Père de Sefika, un gentilhomme âgé et fatigué qui fut autrefois très riche mais qui, en raison de sa déchéance financière, a fait faillite avec une dette de 500 bourses envers des changeurs et vit dans la crainte d'être emprisonné. Il est conscient du tournant des événements ; il pressent l'inclination de sa fille pour Ata et ressent une profonde honte morale à l'idée de donner sa jeune fille à un homme de 38 ans comme s'il la vendait. Cependant, sa volonté est faible. Il succombe aux arguments logiques présentés par sa femme, Tahire (le risque pour un débiteur d'aller en prison), et se console par la passivité, laissant toutes les décisions actives au sein de la famille à cette dernière. Il est le responsable de la négligence financière qui a jeté les bases du désastre.
À son époque, il vivait une vie magnifique dans l'abondance et était un gentilhomme généreux et riche. En raison de mauvais investissements ou de prodigalité, il a perdu toute sa fortune et s'est retrouvé sous le poids de dettes massives. Il a perdu son autorité en même temps que sa richesse.

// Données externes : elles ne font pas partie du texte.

(** * wt_binary_decode: a shallow embedding of the WiredTiger block decoder

    The development follows [src/third_party/wiredtiger/tools/wt_binary_decode.py].
    Python integers are unbounded, so every integer is a [Z]; a [bytes] or
    [bytearray] object is a [list byte]; an exception is a value of [exn]. *)

From Stdlib Require Import ZArith List String Bool Lia.
From Stdlib Require Import Strings.Byte Strings.Ascii.
Import ListNotations.
Open Scope Z_scope.

(** ** Bytes and exceptions *)

Definition bytes := list byte.

(** The Python exceptions the decoder can raise. *)
Inductive exn : Type :=
| IndexError
| ValueError (msg : string)
| Exception (msg : string)
| OverflowError.

(** Indexing a [bytes] object yields an [int]; [_ord] is the identity in the
    source, here it is the injection of a byte into [Z]. *)
Definition _ord (b : byte) : Z := Z.of_N (Byte.to_N b).

(** [b[i]]: the byte at index [i], [IndexError] out of range. *)
Definition getitem (b : bytes) (i : nat) : exn + Z :=
  match nth_error b i with
  | Some x => inr (_ord x)
  | None => inl IndexError
  end.

(** [int.from_bytes(bs, byteorder='little')]; the empty string gives 0. *)
Fixpoint from_bytes_little (bs : bytes) : Z :=
  match bs with
  | [] => 0
  | x :: r => _ord x + 256 * from_bytes_little r
  end.

(** ** Variable-length integer packing (lines 152-237) *)

Module Varint.

Definition NEG_MULTI_MARKER : Z := 0x10.
Definition NEG_2BYTE_MARKER : Z := 0x20.
Definition NEG_1BYTE_MARKER : Z := 0x40.
Definition POS_1BYTE_MARKER : Z := 0x80.
Definition POS_2BYTE_MARKER : Z := 0xc0.
Definition POS_MULTI_MARKER : Z := 0xe0.

Definition NEG_1BYTE_MIN : Z := - 2 ^ 6.
Definition NEG_2BYTE_MIN : Z := - 2 ^ 13 + NEG_1BYTE_MIN.
Definition POS_1BYTE_MAX : Z := 2 ^ 6 - 1.
Definition POS_2BYTE_MAX : Z := 2 ^ 13 + POS_1BYTE_MAX.

(** [getbits(x, start, end)]: [(x & ((1 << start) - 1)) >> end]. *)
Definition getbits (x start end_ : Z) : Z :=
  Z.shiftr (Z.land x (Z.shiftl 1 start - 1)) end_.

(** [get_int(b, size)]: the loop reads [b[0]], [b[1]], ... in order, so the
    accumulator walks down the list; running off the end is the
    [IndexError] of [b[i]]. *)
Fixpoint get_int_acc (r : Z) (b : bytes) (size : nat) {struct size} : exn + Z :=
  match size with
  | O => inr r
  | S n =>
      match b with
      | [] => inl IndexError
      | x :: b' => get_int_acc (Z.lor (Z.shiftl r 8) (_ord x)) b' n
      end
  end.

Definition get_int (b : bytes) (size : Z) : exn + Z :=
  get_int_acc 0 b (Z.to_nat size).

(** [unpack_int(b)]: the decoded value and the rest of the input. *)
Definition unpack_int (b : bytes) : exn + (Z * bytes) :=
  match getitem b 0 with
  | inl e => inl e
  | inr marker =>
      if (marker <? NEG_MULTI_MARKER) || (marker >=? 0xf0) then
        inl (ValueError "Not a packed integer")
      else if marker <? NEG_2BYTE_MARKER then
        let sz := 8 - getbits marker 4 0 in
        if sz <? 0 then inl (ValueError "Not a valid packed integer")
        else
          let part1 := Z.shiftl (-1) (Z.shiftl sz 3) in
          match get_int (skipn 1 b) sz with
          | inl e => inl e
          | inr part2 =>
              let part3 := skipn (Z.to_nat (sz + 1)) b in
              inr (Z.lor part1 part2, part3)
          end
      else if marker <? NEG_1BYTE_MARKER then
        match getitem b 1 with
        | inl e => inl e
        | inr b1 =>
            inr (NEG_2BYTE_MIN + Z.lor (Z.shiftl (getbits marker 5 0) 8) b1,
                 skipn 2 b)
        end
      else if marker <? POS_1BYTE_MARKER then
        inr (NEG_1BYTE_MIN + getbits marker 6 0, skipn 1 b)
      else if marker <? POS_2BYTE_MARKER then
        inr (getbits marker 6 0, skipn 1 b)
      else if marker <? POS_MULTI_MARKER then
        match getitem b 1 with
        | inl e => inl e
        | inr b1 =>
            inr (POS_1BYTE_MAX + 1 + Z.lor (Z.shiftl (getbits marker 5 0) 8) b1,
                 skipn 2 b)
        end
      else
        let sz := getbits marker 4 0 in
        match get_int (skipn 1 b) sz with
        | inl e => inl e
        | inr v => inr (POS_2BYTE_MAX + 1 + v, skipn (Z.to_nat (sz + 1)) b)
        end
  end.

(** *** The marker table, as the specification words it

    These two definitions follow the table of the specification, not the
    code; the theorems below compare [unpack_int] with them. *)

(** Big-endian zero-extension of a run of bytes. *)
Definition be_uint (bs : bytes) : Z :=
  fold_left (fun acc x => acc * 256 + _ord x) bs 0.

(** The number of following bytes a marker calls for. *)
Definition table_following (marker : Z) : Z :=
  if (0x10 <=? marker) && (marker <=? 0x1F) then 8 - marker mod 16
  else if (0x20 <=? marker) && (marker <=? 0x3F) then 1
  else if (0xC0 <=? marker) && (marker <=? 0xDF) then 1
  else if (0xE0 <=? marker) && (marker <=? 0xEF) then marker mod 16
  else 0.

(** The value the table assigns to a marker and its following bytes. *)
Definition table_value (marker : Z) (following : bytes) : Z :=
  if (0x40 <=? marker) && (marker <=? 0x7F) then - 2 ^ 6 + marker mod 2 ^ 6
  else if (0x80 <=? marker) && (marker <=? 0xBF) then marker mod 2 ^ 6
  else if (0x20 <=? marker) && (marker <=? 0x3F) then
    (- 2 ^ 13 - 2 ^ 6) + ((marker mod 2 ^ 5) * 2 ^ 8 + be_uint following)
  else if (0xC0 <=? marker) && (marker <=? 0xDF) then
    2 ^ 6 + ((marker mod 2 ^ 5) * 2 ^ 8 + be_uint following)
  else if (0xE0 <=? marker) && (marker <=? 0xEF) then
    (2 ^ 13 + 2 ^ 6) + be_uint following
  else
    (* 0x10-0x1F: every bit above the following bytes is 1 *)
    - 2 ^ (8 * Z.of_nat (List.length following)) + be_uint following.

End Varint.

Import Varint.

(** ** Byte streams: [BinFile] over a file object or an [io.BytesIO]

    The stream is the whole content together with the read position, which
    is never negative. The [saved] buffer of [BinFile] only feeds the split
    view of the printer and is left out. *)

Record BinFile : Type := mkBinFile { fileobj : bytes; position : nat }.

(** [io.BytesIO(data)]: a stream positioned at 0. *)
Definition BytesIO (data : bytes) : BinFile := mkBinFile data 0%nat.

(** The bytes from the read position to the end of the stream. *)
Definition unread (b : BinFile) : bytes := skipn (position b) (fileobj b).

(** [sys.maxsize]: a read length above it does not fit an index. *)
Definition sys_maxsize : Z := 2 ^ 63 - 1.

(** ** Page statistics (lines 69-149) *)

Record PageStats : Type := mkPageStats {
  num_keys : Z;
  keys_sz : Z;
  num_d_start_ts : Z;
  d_start_ts_sz : Z;
  num_d_stop_ts : Z;
  d_stop_ts_sz : Z;
  num_start_ts : Z;
  start_ts_sz : Z;
  num_stop_ts : Z;
  stop_ts_sz : Z;
  num_start_txn : Z;
  start_txn_sz : Z;
  num_stop_txn : Z;
  stop_txn_sz : Z
}.

(** [PageStats()]: every field defaults to 0. *)
Definition PageStats_new : PageStats :=
  mkPageStats 0 0 0 0 0 0 0 0 0 0 0 0 0 0.

Definition num_ts (s : PageStats) : Z :=
  num_d_start_ts s + num_d_stop_ts s + num_start_ts s + num_stop_ts s.
Definition ts_sz (s : PageStats) : Z :=
  d_start_ts_sz s + d_stop_ts_sz s + start_ts_sz s + stop_ts_sz s.
Definition num_txn (s : PageStats) : Z := num_start_txn s + num_stop_txn s.
Definition txn_sz (s : PageStats) : Z := start_txn_sz s + stop_txn_sz s.

Definition to_csv_cols (s : PageStats) : list Z :=
  [ num_keys s; keys_sz s; num_d_start_ts s; d_start_ts_sz s;
    num_d_stop_ts s; d_stop_ts_sz s; num_start_ts s; start_ts_sz s;
    num_stop_ts s; stop_ts_sz s; num_ts s; ts_sz s;
    num_start_txn s; start_txn_sz s; num_stop_txn s; stop_txn_sz s;
    num_txn s; txn_sz s ].

(** [pagestats.num_keys += 1; pagestats.keys_sz += l] *)
Definition count_key (l : Z) (s : PageStats) : PageStats :=
  mkPageStats (num_keys s + 1) (keys_sz s + l)
    (num_d_start_ts s) (d_start_ts_sz s) (num_d_stop_ts s) (d_stop_ts_sz s)
    (num_start_ts s) (start_ts_sz s) (num_stop_ts s) (stop_ts_sz s)
    (num_start_txn s) (start_txn_sz s) (num_stop_txn s) (stop_txn_sz s).

(** The six timestamp and transaction counters of [process_timestamps]. *)
Inductive ts_field : Type :=
| F_d_start_ts | F_d_stop_ts | F_start_ts | F_stop_ts | F_start_txn | F_stop_txn.

(** [pagestats.X_sz += sz; pagestats.num_X += 1] for the field [f]. *)
Definition count_ts (f : ts_field) (sz : Z) (s : PageStats) : PageStats :=
  match f with
  | F_d_start_ts =>
      mkPageStats (num_keys s) (keys_sz s)
        (num_d_start_ts s + 1) (d_start_ts_sz s + sz)
        (num_d_stop_ts s) (d_stop_ts_sz s)
        (num_start_ts s) (start_ts_sz s) (num_stop_ts s) (stop_ts_sz s)
        (num_start_txn s) (start_txn_sz s) (num_stop_txn s) (stop_txn_sz s)
  | F_d_stop_ts =>
      mkPageStats (num_keys s) (keys_sz s)
        (num_d_start_ts s) (d_start_ts_sz s)
        (num_d_stop_ts s + 1) (d_stop_ts_sz s + sz)
        (num_start_ts s) (start_ts_sz s) (num_stop_ts s) (stop_ts_sz s)
        (num_start_txn s) (start_txn_sz s) (num_stop_txn s) (stop_txn_sz s)
  | F_start_ts =>
      mkPageStats (num_keys s) (keys_sz s)
        (num_d_start_ts s) (d_start_ts_sz s) (num_d_stop_ts s) (d_stop_ts_sz s)
        (num_start_ts s + 1) (start_ts_sz s + sz)
        (num_stop_ts s) (stop_ts_sz s)
        (num_start_txn s) (start_txn_sz s) (num_stop_txn s) (stop_txn_sz s)
  | F_stop_ts =>
      mkPageStats (num_keys s) (keys_sz s)
        (num_d_start_ts s) (d_start_ts_sz s) (num_d_stop_ts s) (d_stop_ts_sz s)
        (num_start_ts s) (start_ts_sz s)
        (num_stop_ts s + 1) (stop_ts_sz s + sz)
        (num_start_txn s) (start_txn_sz s) (num_stop_txn s) (stop_txn_sz s)
  | F_start_txn =>
      mkPageStats (num_keys s) (keys_sz s)
        (num_d_start_ts s) (d_start_ts_sz s) (num_d_stop_ts s) (d_stop_ts_sz s)
        (num_start_ts s) (start_ts_sz s) (num_stop_ts s) (stop_ts_sz s)
        (num_start_txn s + 1) (start_txn_sz s + sz)
        (num_stop_txn s) (stop_txn_sz s)
  | F_stop_txn =>
      mkPageStats (num_keys s) (keys_sz s)
        (num_d_start_ts s) (d_start_ts_sz s) (num_d_stop_ts s) (d_stop_ts_sz s)
        (num_start_ts s) (start_ts_sz s) (num_stop_ts s) (stop_ts_sz s)
        (num_start_txn s) (start_txn_sz s)
        (num_stop_txn s + 1) (stop_txn_sz s + sz)
  end.

(** ** Headers *)

(** [PageHeader]: the fields of WT_PAGE_HEADER set by [block_decode]. *)
Record PageHeader : Type := mkPageHeader {
  recno : Z;
  writegen : Z;
  memsize : Z;
  ncells : Z;
  type : Z;
  flags : Z;
  version : Z
}.

(** [BlockHeader]: the dataclass of WT_BLOCK_HEADER. *)
Record BlockHeader : Type := mkBlockHeader {
  disk_size : Z;
  checksum : Z;
  block_flags : Z
}.

Definition WT_PAGE_INVALID : Z := 0.
Definition WT_PAGE_BLOCK_MANAGER : Z := 1.
Definition WT_PAGE_COL_FIX : Z := 2.
Definition WT_PAGE_COL_INT : Z := 3.
Definition WT_PAGE_COL_VAR : Z := 4.
Definition WT_PAGE_OVFL : Z := 5.
Definition WT_PAGE_ROW_INT : Z := 6.
Definition WT_PAGE_ROW_LEAF : Z := 7.

Definition pagetype_string (b : Z) : string :=
  if b =? WT_PAGE_INVALID then "WT_PAGE_INVALID"
  else if b =? WT_PAGE_BLOCK_MANAGER then "WT_PAGE_BLOCK_MANAGER"
  else if b =? WT_PAGE_COL_FIX then "WT_PAGE_COL_FIX"
  else if b =? WT_PAGE_COL_INT then "WT_PAGE_COL_INT"
  else if b =? WT_PAGE_COL_VAR then "WT_PAGE_COL_VAR"
  else if b =? WT_PAGE_OVFL then "WT_PAGE_OVFL"
  else if b =? WT_PAGE_ROW_INT then "WT_PAGE_ROW_INT"
  else if b =? WT_PAGE_ROW_LEAF then "WT_PAGE_ROW_LEAF"
  else "*** unknown page type ***".

Definition celltype_string (b : Z) : string :=
  if b =? 0 then "WT_CELL_ADDR_DEL"
  else if b =? 1 then "WT_CELL_ADDR_INT"
  else if b =? 2 then "WT_CELL_ADDR_LEAF"
  else if b =? 3 then "WT_CELL_ADDR_LEAF_NO"
  else if b =? 4 then "WT_CELL_DEL"
  else if b =? 5 then "WT_CELL_KEY"
  else if b =? 6 then "WT_CELL_KEY_OVFL"
  else if b =? 12 then "WT_CELL_KEY_OVFL_RM"
  else if b =? 7 then "WT_CELL_KEY_PFX"
  else if b =? 8 then "WT_CELL_VALUE"
  else if b =? 9 then "WT_CELL_VALUE_COPY"
  else if b =? 10 then "WT_CELL_VALUE_OVFL"
  else if b =? 11 then "WT_CELL_VALUE_OVFL_RM"
  else "*** unknown cell type ***".

(** ** Output: the calls made on the printer

    The printer, standard output and the CSV file are collaborators of the
    decoder. The model records each call as an [event]; a [line] keeps the
    literal text of the source and the values formatted into it. *)

(** The description [s] of a decoded cell ('key {} bytes' and the like). *)
Inductive cell_s : Type :=
| s_val (l : Z)                      (* 'val {} bytes' *)
| s_key (l : Z)                      (* 'key {} bytes' *)
| s_addr_leaf_no (l : Z)             (* 'addr (leaf no-overflow) {} bytes' *)
| s_key_prefix (prefix l : Z)        (* 'key prefix={} {} bytes' *)
| s_overflow_key (l : Z)             (* 'overflow key {} bytes' *)
| s_overflow_val (l : Z)             (* 'overflow val {} bytes' *)
| s_short_key_prefix (pfx l : Z)     (* 'short key prefix={} {} bytes' *)
| s_short_key (l : Z)                (* 'short key {} bytes' *)
| s_short_val (l : Z).               (* 'short val {} bytes' *)

(** The length [l] formatted into a cell description. *)
Definition cell_length (s : cell_s) : Z :=
  match s with
  | s_val l | s_key l | s_addr_leaf_no l | s_key_prefix _ l
  | s_overflow_key l | s_overflow_val l | s_short_key_prefix _ l
  | s_short_key l | s_short_val l => l
  end.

Bien que non décrit explicitement, il porte l'image d'un noble gentilhomme ottoman aux épaules fatiguées, écrasé par les fardeaux, et d'une allure timide.
Ata Bey
Son fils adoptif, qu'il estimait convenir à sa fille en raison de leur âge similaire, mais qu'il n'a jamais pu soutenir à cause de son dénuement financier.
Tahire Hanım
Son épouse redoutée, qui l'oppresse et ne cesse de lui asséner la cruelle réalité en plein visage.
Şefika Hanım
Sa fille chérie, qu'il voit comme un ange fragile condamné à payer pour les erreurs de sa vie, qu'il adore mais qu'il est incapable de protéger.